O mercado de capitais como fonte de recursos
Luciana Costa, diretora de Infraestrutura, Transição Energética e Mudança Climática do BNDES, defendeu a atuação do banco de fomento no mercado de capitais, um ambiente financeiro onde são transacionados valores mobiliários como títulos de dívidas, ações de empresas e cotas de fundos de investimento, essencial para a captação de recursos por parte das empresas.
"O BNDES busca compartilhar os riscos com as instituições bancárias, mas também visa a partilha dos retornos", declarou.
"O mercado de capitais brasileiro ainda carece da profundidade em prazo e volume observada em economias mais desenvolvidas.

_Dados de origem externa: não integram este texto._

Lemma unpack_nibble_ok c :
  is_nibble_char c = true ->
  exists v, packNibble c = Ok v /\ 0 <= v < 16 /\ forall r, unpackByte token.Nibble8 v r = Ok (c, r).
Proof.
  unfold is_nibble_char. rewrite !orb_true_iff, andb_true_iff, !Z.leb_le, !Z.eqb_eq.
  intros [[[H1 H2]| ->]| ->].
  - exists (c - 48). split_and!; [|lia|lia|].
    + unfold packNibble. rewrite !(proj2 (Z.eqb_neq _ _)) by lia.
      by rewrite !(proj2 (Z.leb_le _ _)) by lia.
    + intros r. unfold unpackByte, unpackNibble; simpl.
      rewrite (proj2 (Z.ltb_lt _ _)) by lia. unfold mret, dec_ret. do 3 f_equal. lia.
  - by exists 10.
  - by exists 11.
Qed.

Lemma unpack_hex_ok c :
  is_hex_char c = true ->
  exists v, packHex c = Ok v /\ 0 <= v < 16 /\ forall r, unpackByte token.Hex8 v r = Ok (c, r).
Proof.
  unfold is_hex_char. rewrite !orb_true_iff, !andb_true_iff, !Z.leb_le.
  intros [[H1 H2]|[H1 H2]].
  - exists (c - 48). unfold packHex. rewrite !(proj2 (Z.leb_le _ _)) by lia. split_and!; [done|lia|lia|].
    intros r. unfold unpackByte, unpackHex; simpl.
    rewrite (proj2 (Z.ltb_lt _ _)) by lia. unfold mret, dec_ret. do 3 f_equal. lia.
  - exists (10 + c - 65). unfold packHex. rewrite (proj2 (Z.leb_gt c 57)) by lia.
    rewrite andb_false_r, !(proj2 (Z.leb_le _ _)) by lia. split_and!; [done|lia|lia|].
    intros r. unfold unpackByte, unpackHex; simpl.
    rewrite (proj2 (Z.ltb_ge _ _)), (proj2 (Z.ltb_lt _ _)) by lia.
    unfold mret, dec_ret. do 3 f_equal. lia.
Qed.

(** ** The wire normal form: what a decoder sees of a value *)

(** A string the encoder writes as a token or packed, which the decoder returns
    as a string even where it was asked for bytes. *)
Definition is_compact (s : string) : bool :=
  match token.IndexOfSingleToken s, token.IndexOfDoubleByteToken s with
  | None, None => validateNibble s || validateHex s
  | _, _ => true
  end.

Definition norm_string (asString : bool) (s : string) : any :=
  if asString || is_compact s then AString s else ABytes (str_bytes s).

Definition norm_jid (j : JID) : JID :=
  if is_ad j then mkJID (User j) 0 (u8 (Device j)) 0 (Server j)
  else if bool_decide (Server j = MessengerServer) then mkJID (User j) 0 (Device j) 0 (Server j)
  else if bool_decide (Server j = InteropServer) then
    mkJID (User j) 0 (Device j) (Integrator j) (Server j)
  else mkJID (User j) 0 0 0 (Server j).

Fixpoint norm (asString : bool) (v : any) : any :=
  match v with
  | ANil => ANil
  | AString s => norm_string asString s
  | AJID j => AJID (norm_jid j)
  | AInt z | AInt32 z | AUint z | AUint32 z | AInt64 z | AUint64 z => norm_string asString (itoa z)
  | ABool b => norm_string asString (format_bool b)
  | ABytes b => if asString then AString (bytes_str b) else ABytes b
  | ANodes [] => ANil
  | ANodes l => ANodes (map norm_node l)
  | AOther => AOther
  end
with norm_node (n : Node) : Node :=
  match n with
  | mkNode tag attrs content =>
      mkNode tag
        ((fix norm_attrs (a : Attrs) : Attrs :=
            match a with
            | [] => []
            | (k, v) :: a' => if skipped v then norm_attrs a' else (k, norm true v) :: norm_attrs a'
            end) attrs)
        (norm false content)
  end.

No entanto, ele está em expansão, e o BNDES tem sido um agente propulsor desse crescimento", afirmou, complementando que o banco possui uma carteira de R$ 80 bilhões em debêntures.
Captação de recursos
Gilson Finkelsztain, diretor-executivo da B3 (bolsa de valores de São Paulo), enfatizou que o mercado de capitais emergiu como a principal via de captação de recursos para as empresas.
"Há uma década ou pouco mais, essa pauta era inexistente, e o financiamento bancário era a única alternativa", recordou.
Conforme o executivo, em 2025, a economia brasileira registrou R$ 496 bilhões apenas em debêntures, dos quais R$ 172 bilhões foram destinados à infraestrutura.